TRY IT:
Going down the listing below, print exactly each line from the one with "(** ** Data model *)" up to and including the one with "match c, e with", and skip the rest.

PROVIDED MATERIAL:
○ ○ ○ ○ ○ ○ ○
(** * edtry-chunker: a shallow embedding of [app.py]

    The service has one inbound route ([POST /chunk]), one background
    task ([process_lesson]) and one outbound call
    ([send_to_laravel_with_retry]).  Python values are modelled as
    follows:

    - [str] is a list of Unicode code points, [int] is [Z], a [float] is
      a binary64 primitive float, so the product [delay * (2 ** attempt)]
      rounds and saturates as it does in Python, and the conversion of
      [2 ** attempt] to a float raises [OverflowError] from [2 ** 1024]
      on;
    - a [dict] is an association list in insertion order, JSON values
      are the inductive [json];
    - logging, printing, sleeping, the outbound POST and the call of the
      chunker are events appended to a trace; exceptions are a result
      constructor, and [try]/[except] is a combinator that selects by
      exception class;
    - the module globals read from the environment ([API_KEY],
      [LARAVEL_API_URL]), the third-party [chunker] object and the
      behaviour of the remote endpoint are parameters;
    - [logger] calls are total writes to the trace; [print] writes to
      the standard output, which is a parameter too: it may refuse a
      payload with an exception; [asyncio.sleep] records the duration it
      is called with;
    - the exceptions are instances of [Exception]: signals that derive
      from [BaseException] only (cancellation, keyboard interrupt) are
      outside the model;
    - of the framework, the model keeps what the route declares: the key
      header is required ([Header(...)]), the dependency runs before the
      handler, an [HTTPException] becomes a response with its status, a
      returned dict becomes a 200 response, and background tasks run
      after the response is sent; an exception of a background task ends
      at the server and never reaches the client. *)

From Stdlib Require Import List String Ascii ZArith NArith Bool Lia.
From Stdlib Require Import PrimFloat FloatOps.
Import ListNotations.
Local Open Scope Z_scope.
Set Warnings "-register-all".

(** ** Python values *)

(** A Python [str]: a sequence of Unicode code points. *)
Definition str := list N.

(** A string literal of the source. *)
Definition lit (s : string) : str :=
  map N_of_ascii (list_ascii_of_string s).

Definition str_eqb (a b : str) : bool :=
  if list_eq_dec N.eq_dec a b then true else false.

(** [x == y] where [y] may be [None] (the result of [os.getenv]). *)
Definition opt_str_eqb (a b : option str) : bool :=
  match a, b with
  | Some x, Some y => str_eqb x y
  | None, None => true
  | _, _ => false
  end.

(** [c.isspace()] for a single code point, the set [str.strip()] removes. *)
Definition isspace (c : N) : bool :=
  (((9 <=? c) && (c <=? 13)) || ((28 <=? c) && (c <=? 32))
   || (c =? 133) || (c =? 160) || (c =? 5760)
   || ((8192 <=? c) && (c <=? 8202))
   || (c =? 8232) || (c =? 8233) || (c =? 8239) || (c =? 8287)
   || (c =? 12288))%N.

Fixpoint lstrip (s : str) : str :=
  match s with
  | [] => []
  | c :: r => if isspace c then lstrip r else s
  end.

Definition rstrip (s : str) : str := rev (lstrip (rev s)).

(** [s.strip()] *)
Definition strip (s : str) : str := rstrip (lstrip s).

(** JSON values; a [dict] keeps its insertion order. *)
Inductive json : Type :=
| JNull
| JInt (z : Z)
| JStr (s : str)
| JList (l : list json)
| JObj (fields : list (string * json)).

Definition dict := list (string * json).

(** [d.get(key)] *)
Fixpoint dict_get (d : dict) (key : string) : option json :=
  match d with
  | [] => None
  | (k, v) :: r => if String.eqb k key then Some v else dict_get r key
  end.

Definition keys (d : dict) : list string := map fst d.

(** [enumerate(l)] *)
Fixpoint enumerate_from {A : Type} (start : Z) (l : list A) : list (Z * A) :=
  match l with
  | [] => []
  | x :: r => (start, x) :: enumerate_from (start + 1) r
  end.

Definition enumerate {A : Type} (l : list A) : list (Z * A) :=
  enumerate_from 0 l.

(** [range(n)] *)
Definition range (n : Z) : list Z :=
  map Z.of_nat (seq 0 (Z.to_nat n)).

(** ** Data model *)

Record LessonInput : Type := mkLessonInput {
  course_id : Z;
  lesson_id : Z;
  lesson_title : str;
  lesson_content : str;
  type : str
}.

(** What the chunker returns: objects with a [text] attribute. *)
Record Chunk : Type := mkChunk { text : str }.

(** ** Exceptions *)

Inductive exn : Type :=
| HTTPException (status_code : Z) (detail : string)  (* fastapi *)
| HTTPError (e : str)          (* httpx.HTTPError and its subclasses *)
| ValueError (msg : string)    (* also json.JSONDecodeError *)
| OverflowError (msg : string)
| OtherException (e : str).    (* any other subclass of Exception *)

Inductive exn_class : Type := Exception | httpx_HTTPError.

Definition isinstance (e : exn) (c : exn_class) : bool :=
  match c, e with
  | Exception, _ => true
  | httpx_HTTPError, HTTPError _ => true
  | httpx_HTTPError, _ => false
  end.

(** ** Effects *)

Inductive Level : Type := INFO | WARNING | ERROR.

(** The log messages of the source, one constructor per format string. *)
Inductive LogMsg : Type :=
| SentToLaravel                                   (* line 62 *)
| AttemptFailed (attempt_plus_1 : Z) (e : exn)    (* line 65 *)
| AllRetriesFailed (lesson : option json)         (* line 69 *)
| ChunkingFailed (lesson : Z) (e : exn)           (* line 82 *)
| ProcessedAndSent (lesson : Z)                   (* line 96 *)
| FinalFailure (lesson : Z) (e : exn).            (* line 98 *)

(** What [client.post] gives back: [raise_for_status()] raises when
    [status_error] is set, [json()] raises when the body does not decode. *)
Record Response : Type := mkResponse {
  status_error : option str;
  json_body : option json
}.

Inductive PostOutcome : Type :=
| PostRaised (e : exn)
| PostReturned (r : Response).

(** What the framework sends back to the client of [POST /chunk]. *)
Inductive HttpResponse : Type :=
| JSONResponse (status : Z) (content : dict)
| ValidationError              (* 422, request validation failed *)
| ServerError.                 (* 500, unhandled exception *)

Definition status_of (r : HttpResponse) : Z :=
  match r with
  | JSONResponse s _ => s
  | ValidationError => 422
  | ServerError => 500
  end.

Inductive Event : Type :=
| Respond (r : HttpResponse)
| Log (lvl : Level) (msg : LogMsg)
| Print (payload : dict)
| Sleep (seconds : float)
| ChunkerCall (full_text : str)
| Post (url : option str) (headers : list (string * option str)) (body : dict).

Definition World := list Event.

Inductive Result (A : Type) : Type :=
| Ret (a : A)
| Raise (e : exn).
Arguments Ret {A} a.
Arguments Raise {A} e.

(** State (the trace) and exceptions. *)
Definition M (A : Type) : Type := World -> Result A * World.

Definition ret {A : Type} (a : A) : M A := fun w => (Ret a, w).

Definition raise {A : Type} (e : exn) : M A := fun w => (Raise e, w).

Definition bind {A B : Type} (m : M A) (k : A -> M B) : M B :=
  fun w =>
    match m w with
    | (Ret a, w') => k a w'
    | (Raise e, w') => (Raise e, w')
    end.

Declare Scope py_scope.
Delimit Scope py_scope with py.
Notation "x <- m ;; k" := (bind m (fun x => k))
  (at level 100, m at next level, right associativity) : py_scope.
Notation "m ;; k" := (bind m (fun _ => k))
  (at level 100, right associativity) : py_scope.
Local Open Scope py_scope.

(** [try: body except cls as e: handler e]; an exception of another class
    goes through. *)
Definition try_except {A : Type} (body : M A) (cls : exn_class)
    (handler : exn -> M A) : M A :=
  fun w =>
    match body w with
    | (Ret a, w') => (Ret a, w')
    | (Raise e, w') =>
        if isinstance e cls then handler e w' else (Raise e, w')
    end.

Definition emit (ev : Event) : M unit := fun w => (Ret tt, w ++ [ev]).

Definition logger (lvl : Level) (msg : LogMsg) : M unit := emit (Log lvl msg).

(** [await asyncio.sleep(seconds)] *)
Definition asyncio_sleep (seconds : float) : M unit := emit (Sleep seconds).

(** [float(2 ** attempt)] for [attempt >= 0], the conversion the product
    [delay * (2 ** attempt)] starts with: exact up to [2 ** 1023], an
    [OverflowError] beyond. *)
Definition float_of_pow2 (attempt : Z) : M float :=
  if attempt <? 1024
  then ret (Z.ldexp 1%float attempt)
  else raise (OverflowError "int too large to convert to float").

(** The number of outbound POSTs the trace records. *)
Fixpoint n_posts (w : World) : nat :=
  match w with
  | [] => 0
  | Post _ _ _ :: r => S (n_posts r)
  | _ :: r => n_posts r
  end.

(** ** The program *)

(** The module globals and the two external parties. *)
Record Env : Type := mkEnv {
  API_KEY : option str;          (* os.getenv("EDTRY_INTERNAL_API_KEY") *)
  LARAVEL_API_URL : option str;  (* os.getenv("LARAVEL_API_URL") *)
  chunker : str -> Result (list Chunk);
  (* the outcome of the n-th outbound POST, counted from 0 *)
  net : nat -> PostOutcome;
  (* what writing a payload to the standard output raises, if anything *)
  stdout : dict -> option exn
}.

Section Program.

Variable env : Env.

(** *** AUTH *)

Definition verify_api_key (x_internal_api_key : str) : Result unit :=
  if negb (opt_str_eqb (Some x_internal_api_key) (API_KEY env))
  then Raise (HTTPException 401 "Unauthorized")
  else Ret tt.

(** [print(payload)] *)
Definition print (payload : dict) : M unit :=
  match stdout env payload with
  | Some e => raise e
  | None => emit (Print payload)
  end.

(** *** Delivery *)

Definition client_post (url : option str) (payload : dict)
    (headers : list (string * option str)) : M Response :=
  fun w =>
    let w' := w ++ [Post url headers payload] in
    match net env (n_posts w) with
    | PostRaised e => (Raise e, w')
    | PostReturned r => (Ret r, w')
    end.

Definition raise_for_status (r : Response) : M unit :=
  match status_error r with
  | Some e => raise (HTTPError e)
  | None => ret tt
  end.

Definition response_json (r : Response) : M json :=
  match json_body r with
  | Some j => ret j
  | None => raise (ValueError "JSONDecodeError")
  end.

(** One iteration of the loop of [send_to_laravel_with_retry]:
    [Some j] when the function returns [j], [None] when the loop goes on. *)
Definition attempt_body (payload : dict) (retries : Z) (delay : float)
    (headers : list (string * option str)) (attempt : Z) : M (option json) :=
  try_except
    (response <- client_post (LARAVEL_API_URL env) payload headers ;;
     raise_for_status response ;;
     logger INFO SentToLaravel ;;
     j <- response_json response ;;
     ret (Some j))
    httpx_HTTPError
    (fun e =>
       logger WARNING (AttemptFailed (attempt + 1) e) ;;
       if attempt <? retries - 1
       then p <- float_of_pow2 attempt ;;
            asyncio_sleep (PrimFloat.mul delay p) ;; ret None
       else logger ERROR (AllRetriesFailed (dict_get payload "lesson_id")) ;;
            raise e).

Fixpoint for_attempt (payload : dict) (retries : Z) (delay : float)
    (headers : list (string * option str)) (attempts : list Z) : M json :=
  match attempts with
  | [] => ret JNull
  | attempt :: rest =>
      r <- attempt_body payload retries delay headers attempt ;;
      match r with
      | Some j => ret j
      | None => for_attempt payload retries delay headers rest
      end
  end.

Definition send_to_laravel_with_retry (payload : dict) (retries : Z)
    (delay : float) : M json :=
  let headers := [("X-Internal-API-Key"%string, API_KEY env)] in
  for_attempt payload retries delay headers (range retries).

(** *** Background task *)

Definition call_chunker (full_text : str) : M (list Chunk) :=
  fun w => (chunker env full_text, w ++ [ChunkerCall full_text]).

Definition chunk_record (p : Z * Chunk) : json :=
  JObj [("text"%string, JStr (text (snd p)));
        ("chunk_index"%string, JInt (fst p))].

(** The body of the first [try] of [process_lesson]. *)
Definition chunking_stage (full_text : str) : M (list json) :=
  chunked_objs <- call_chunker full_text ;;
  let chunks := map chunk_record (enumerate chunked_objs) in
  match chunks with
  | [] => raise (ValueError "No chunks produced.")
  | _ :: _ => ret chunks
  end.

Definition build_payload (data : LessonInput) (full_text : str)
    (chunks : list json) : dict :=
  [("title"%string, JStr (strip (lesson_title data)));
   ("text"%string, JStr full_text);
   ("course_id"%string, JInt (course_id data));
   ("lesson_id"%string, JInt (lesson_id data));
   ("type"%string, JStr (type data));
   ("chunks"%string, JList chunks)].

Definition default_retries : Z := 3.
Definition default_delay : float := 2%float.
○ ○ ○ ○ ○ ○ ○
SOLUTION BELOW:
(** ** Data model *)

Record LessonInput : Type := mkLessonInput {
  course_id : Z;
  lesson_id : Z;
  lesson_title : str;
  lesson_content : str;
  type : str
}.

(** What the chunker returns: objects with a [text] attribute. *)
Record Chunk : Type := mkChunk { text : str }.

(** ** Exceptions *)

Inductive exn : Type :=
| HTTPException (status_code : Z) (detail : string)  (* fastapi *)
| HTTPError (e : str)          (* httpx.HTTPError and its subclasses *)
| ValueError (msg : string)    (* also json.JSONDecodeError *)
| OverflowError (msg : string)
| OtherException (e : str).    (* any other subclass of Exception *)

Inductive exn_class : Type := Exception | httpx_HTTPError.

Definition isinstance (e : exn) (c : exn_class) : bool :=
  match c, e with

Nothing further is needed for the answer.